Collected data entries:

(* ===== verification/Prelude.v ===== *)
(** * Perch: a verification library

    Perch is a policy system for Soroban smart accounts.  A policy document
    (JSON) names signers, rules and, optionally, a recovery configuration; a
    compiler contract lowers each rule to an OpenZeppelin context rule with a
    small constraint program attached; the account installs the rules and
    asks them about every call; the interpreter contract evaluates the
    program; a recovery controller lets guardians and zero-knowledge proofs
    replace lost or compromised credentials after a timelock, and a pool of
    Merkle trees holds the commitments those proofs are about.  This library
    models that code as Rocq functions, definition by definition, and proves
    what makes it correct.

    ** Parts and files

    - [Prelude]: outcomes of a Rust call ([result]: a value, a typed error, or
      a panic), their monad and inversion tactics, machine integers with the
      overflow checks of the release profile, byte strings, generic lemmas.
    - [Host]: the Soroban host as a class ([Host]), the environment of an
      invocation, and contract storage with entry lifetimes.
    - [Program]: [crates/perch-program] - ops, Kleene verdicts, leaf
      predicates with their fixed-size buffers, the install-time validator
      ([validate]) and the array evaluator ([eval]).
    - [Interpreter]: [crates/perch-interpreter] - [install], [enforce],
      [uninstall] over a multi-tenant store; [istep] and [reachable].
    - [Doc], [Canon], [Parse], [ParseFacts], [RoundTrip], [Utf8], [Validate],
      [RecoveryDoc]: [crates/perch-ir] - the document types, the canonical
      JSON writer, the parser from a lexed tree (the lexer is the class
      [JsonLexer]), the relation between trees and documents, UTF-8, validation
      with the strkey check, and the derivation of a recovery target.
    - [Compile]: [crates/perch-compile] - lowering, static analyses, the
      activation check and the narrowing check.
    - [Smt], [Analyze], [AnalyzeFacts], [AnalyzeSound], [AnalyzeDemo]:
      [crates/perch-analyze] - SMT-LIB's meaning of the scripts, the encoder
      character by character with the four checks and the command line, the
      meaning of an encoded rule, the soundness of the checks, two documents
      analyzed.
    - [Conformance]: [crates/perch-conformance] - the hand-written evaluation
      vectors and their runner.
    - [RecoveryIface]: [crates/perch-recovery-interface] - statements,
      credentials, replacement sets and compiled configurations with their
      encodings and hashes, the circuit projection, upgrade requests.
    - [CompilerIface], [DocCompiler], [DocCompilerFacts], [CompilerTotal],
      [CompilerAccount], [CompilerDemo]: [crates/perch-doc-compiler] - the
      wire types, [compile_doc] and [derive_target] with key canonicalization
      and the document caps, their theorems, and the proof that what the
      compiler returns is what the account can install.
    - [Rules], [RulesFacts], [RulesRun], [RulesCost], [RulesDemo]:
      [crates/perch-smart-account/src/rules.rs] - the desired rules, the cost
      meter and the executor as two instances of one interface ([Effects]),
      the in-place edit, the full replacement, and their equivalence.
    - [Account], [AccountFacts], [AccountRuns], [AccountSafety],
      [AccountAdmin], [AccountDemo]: [crates/perch-smart-account/src/lib.rs] -
      [apply_doc], [execute], the freeze gate, upgrades, [__check_auth] and
      the views, the transition system over them, and the theorems.
    - [Controller], [ControllerRuns], [ControllerFacts], [ControllerSafety],
      [ControllerViews], [ControllerDemo]: [crates/perch-recovery] - every
      entry point of the recovery controller in a state-and-error monad, the effect of each
      helper on the stored values, the transition system with its invariant,
      the theorems, and a concrete run of a recovery.
    - [ZkPrimitives], [Merkle]: [crates/perch-zk-primitives] - the hashes of
      the ZK relation and the zero table; the reference Merkle tree
      ([node_at]) with its path lemmas.
    - [Pool], [PoolFacts], [PoolRuns], [PoolSafety]: [crates/perch-zk-pool] -
      the incremental trees with rollover, enrollments and pages, an invariant
      over every run, and what the pool promises.
    - [Prover], [ProverFacts]: [crates/perch-zk-prover] - the witness tree over
      a node store ([NodeStore]), the index that follows a pool's events, the
      circuit inputs.
    - [Adapter]: [crates/perch-zk-adapter] - the checks on submitted evidence.
    - [ZkCompose], [ZkDemo]: pool, prover and adapter together, and a small
      pool evaluated.
    - [Factory], [FactoryDemo]: [crates/perch-account-factory] and the
      constructor of [crates/perch-account].
    - [Deploy], [DeployFacts], [DeployDemo]: [crates/perch-deploy] - the ScVal
      constructors, the signed digests, [compose], the publish preflight and
      [verify] over successive reads of the network.
    - [DeployTx], [DeployTxFacts], [DeployTxDemo]: the rest of that crate -
      keys, auth entries, the JSON-RPC client, the write path, [apply],
      [publish] and the command line, as runs that keep what they sent.
    - [MlDsa]: [crates/perch-mldsa-verifier] - the contract around [fips204].
    - [Text]: the lines, white space and trimming of [str] that the readers of
      several crates share.
    - [Regex], [JsonSchema], [Schema], [SchemaFacts], [SchemaSound],
      [SchemaAgree], [SchemaDemo]: [crates/perch-schema] - regular expressions
      and JSON Schema keywords with their published meaning, the schema
      literal for literal, and its two agreements with parser and compiler.
    - [Registry], [RegistryFacts], [RegistryDemo]:
      [crates/perch-registry-resolve-macro], [crates/perch-registry-resolve],
      [crates/perch-derive-id] and the infra of [crates/perch-smart-account] -
      path files, pins, both forms of the macro's input, the modules it
      generates and the tool that derives the same addresses offline.

    Interaction: [Compile] produces the programs [Program] evaluates and
    [Interpreter] stores; [Canon]'s hashes are the provenance [Compile] puts
    into programs; [DocCompiler] composes [Parse], [Validate], [RecoveryDoc]
    and [Compile], and [Account] installs its output through [Rules];
    [Controller] and [Account] call each other, compilers, adapters and pools
    by address, so the answers are the classes [Outside] and [AccountOutside],
    against which their theorems are proved; [ZkCompose] replays the events of
    [Pool] into [Prover] and feeds its inputs to [Adapter].

    ** What the theorems show

    - Programs: a validated program spells exactly one formula and evaluates
      to its three-valued meaning; evaluation is total and fails closed;
      authorization is stable under resolving unknowns.
    - Interpreter: [enforce] authorizes exactly what the installed program
      denotes, in every reachable state; programs are never swapped, tenants
      are isolated, entries stay alive.
    - Documents: the parser accepts exactly the trees of a document's
      canonical form; canonical texts are JSON by a grammar of RFC 8259 and
      parsing inverts writing them; canonical bytes are injective; validation
      decides a declarative predicate.
    - Compilation: a lowered program authorizes exactly the calls the rule's
      text allows; no rule passes with zero signatures; the compiler contract
      returns a document or a typed refusal, but for a validated address the
      host does not decode; equal document hashes mean equal
      compiled documents; a derived recovery target compiles to the hashes it
      was derived with; what compiles installs.
    - Analysis: a solver's refutation of the script for a rule is a refutation
      of every call; so the exit codes of [only-calls] and [narrows] confine
      the policy and its lowered programs, for plain string constants.  The
      evaluation vectors of the project all pass on the model.
    - Deployment: an account that verifies against a composed document holds
      exactly the document's rules and programs, and the digest the tool signs
      is the one [__check_auth] passes on.  Against any server, [apply] sends
      at most the one reviewed document at the revision it read, [publish]
      sends only what the registry said is not published, an upload before
      its hash, and polling ends.
    - Schema: the published schema accepts exactly the trees that parse to a
      document within the representable rules, and every document the chain
      compiles (with ASCII rule names) is schema-valid.
    - Resolution: which texts are path files and what they say; the macro
      reads every input to an answer; the baked address, the hop-by-hop
      derivation and the tool's output agree; an account's infra addresses
      commit to the text of the pin and path files, collisions apart.
    - Factory: a created account's address commits to its salt and signers,
      and its constructor's rule lets exactly these signers administer it.
    - Account: the delta and the full replacement of rules install exactly the
      desired rules and the delta never costs more; [__check_auth] accepts
      exactly the listed cases; an administrator rule is always in force; an
      upgrade waits out its delay; [apply] succeeds exactly under the listed
      conditions; what a completed recovery replaced stays out of every later
      document; the digest signers sign names the account.
    - Recovery data: statement and replacement encodings are injective, the
      digests of different kinds are domain separated, revocation and the
      leaf rule are exact.
    - Recovery controller: a completion rests on a quorum and proofs for that
      very attempt, after the timelock and inside the window; [Protected]
      accounts change only with the condition met for that change; a
      nullifier completes once; an authorized attempt blocks everything but
      its own completion or cancellation; accounts are isolated; epochs,
      ids, spent nullifiers and terminal attempts never go back; collecting
      attempts outlive their evidence window; the statement the views show is
      the one guardians must authorize.
    - ZK recovery: the pool's incremental roots are Merkle roots and every
      root it ever had stays known; an enrollment succeeds exactly when its
      checks pass; anyone enrolled can rebuild a path to a known root from the
      pool's events, and evidence built on it is accepted; a path to a known
      root starts at an enrolled leaf or exhibits a collision.
    - Divergences between documentation and code found on the way are stated
      as lemmas too ([Compile.CompileDemo], [Validate], [AnalyzeDemo],
      [SchemaDemo], [RegistryDemo]).

    ** Parameters and bounds

    SHA-256, strkey decoding, XDR, symbols and host values are fields of
    [Host]; laws used about them (symbols, distinct XDR, collision freedom) are
    separate classes or hypotheses of the theorems that need them, each with a
    concrete instance.  The hex crate is [HexCodec], the JSON lexer [JsonLexer]
    (it reads the compact JSON texts the grammar [Parse.json] derives), the
    compiler's libraries and the verifiers it calls [CompilerLibs] and
    [Verifiers], OpenZeppelin's rule store [OZ], Poseidon2 [Poseidon2], the
    vendored proof verifier [ProofSystem], z3 [Z3], the host's deployer
    [Deployer], the [fips204] crate [MlDsa65], the deployment tool's libraries,
    network and server [DeployLibs], [TxLibs], [Network] and [RpcServer], a
    crate's files and strkey reader [Build], the derivation of deployed
    addresses and the registry contract [Resolution].  Loops over lists are
    structural recursions, so no fuel is needed; the decimal printer's fuel is
    the bit length of its argument and the reference JSON reader's the length
    of the text, both proved enough; the macro's field loop has its input's
    length, the polling loop the turns that fit its deadline, and the schema's
    references are followed to depth 16, more than the document type nests.
    The pool's functions take the tree depth, as the source's do; the theorems
    hold for every depth up to 32, the length of the zero table.  Storage
    entries carry the last ledger they are live at; an archived persistent
    entry keeps its value (it is restored when touched), an expired temporary
    entry is gone.  An invocation that fails keeps no write.  The controller's
    and the account's transition systems let the rest of the chain change
    arbitrarily between calls and do not assume ledgers to increase.

    ** Not modelled

    The vendored UltraHonk verifier, running the proving binaries, the content
    registry (composed of library traits) and the deployable wrappers around
    third-party contracts have no logic of the repository's own to state.  The
    testnet tool, the test kit, the JSON form of the evaluation vectors, the
    schema's printer, circuits, client packages and tests are outside the
    scope; error display texts are not modelled. *)

From Stdlib Require Export Ascii String.
From stdpp Require Export base numbers list gmap strings.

— TASK —
Although the records may continue, retype only the lines from the first one through the one containing "- [Compile]: [crates/perch-compile]", exactly as they appear.

— OUTPUT OF THE EXERCISE —
(* ===== verification/Prelude.v ===== *)
(** * Perch: a verification library

    Perch is a policy system for Soroban smart accounts.  A policy document
    (JSON) names signers, rules and, optionally, a recovery configuration; a
    compiler contract lowers each rule to an OpenZeppelin context rule with a
    small constraint program attached; the account installs the rules and
    asks them about every call; the interpreter contract evaluates the
    program; a recovery controller lets guardians and zero-knowledge proofs
    replace lost or compromised credentials after a timelock, and a pool of
    Merkle trees holds the commitments those proofs are about.  This library
    models that code as Rocq functions, definition by definition, and proves
    what makes it correct.

    ** Parts and files

    - [Prelude]: outcomes of a Rust call ([result]: a value, a typed error, or
      a panic), their monad and inversion tactics, machine integers with the
      overflow checks of the release profile, byte strings, generic lemmas.
    - [Host]: the Soroban host as a class ([Host]), the environment of an
      invocation, and contract storage with entry lifetimes.
    - [Program]: [crates/perch-program] - ops, Kleene verdicts, leaf
      predicates with their fixed-size buffers, the install-time validator
      ([validate]) and the array evaluator ([eval]).
    - [Interpreter]: [crates/perch-interpreter] - [install], [enforce],
      [uninstall] over a multi-tenant store; [istep] and [reachable].
    - [Doc], [Canon], [Parse], [ParseFacts], [RoundTrip], [Utf8], [Validate],
      [RecoveryDoc]: [crates/perch-ir] - the document types, the canonical
      JSON writer, the parser from a lexed tree (the lexer is the class
      [JsonLexer]), the relation between trees and documents, UTF-8, validation
      with the strkey check, and the derivation of a recovery target.
    - [Compile]: [crates/perch-compile] - lowering, static analyses, the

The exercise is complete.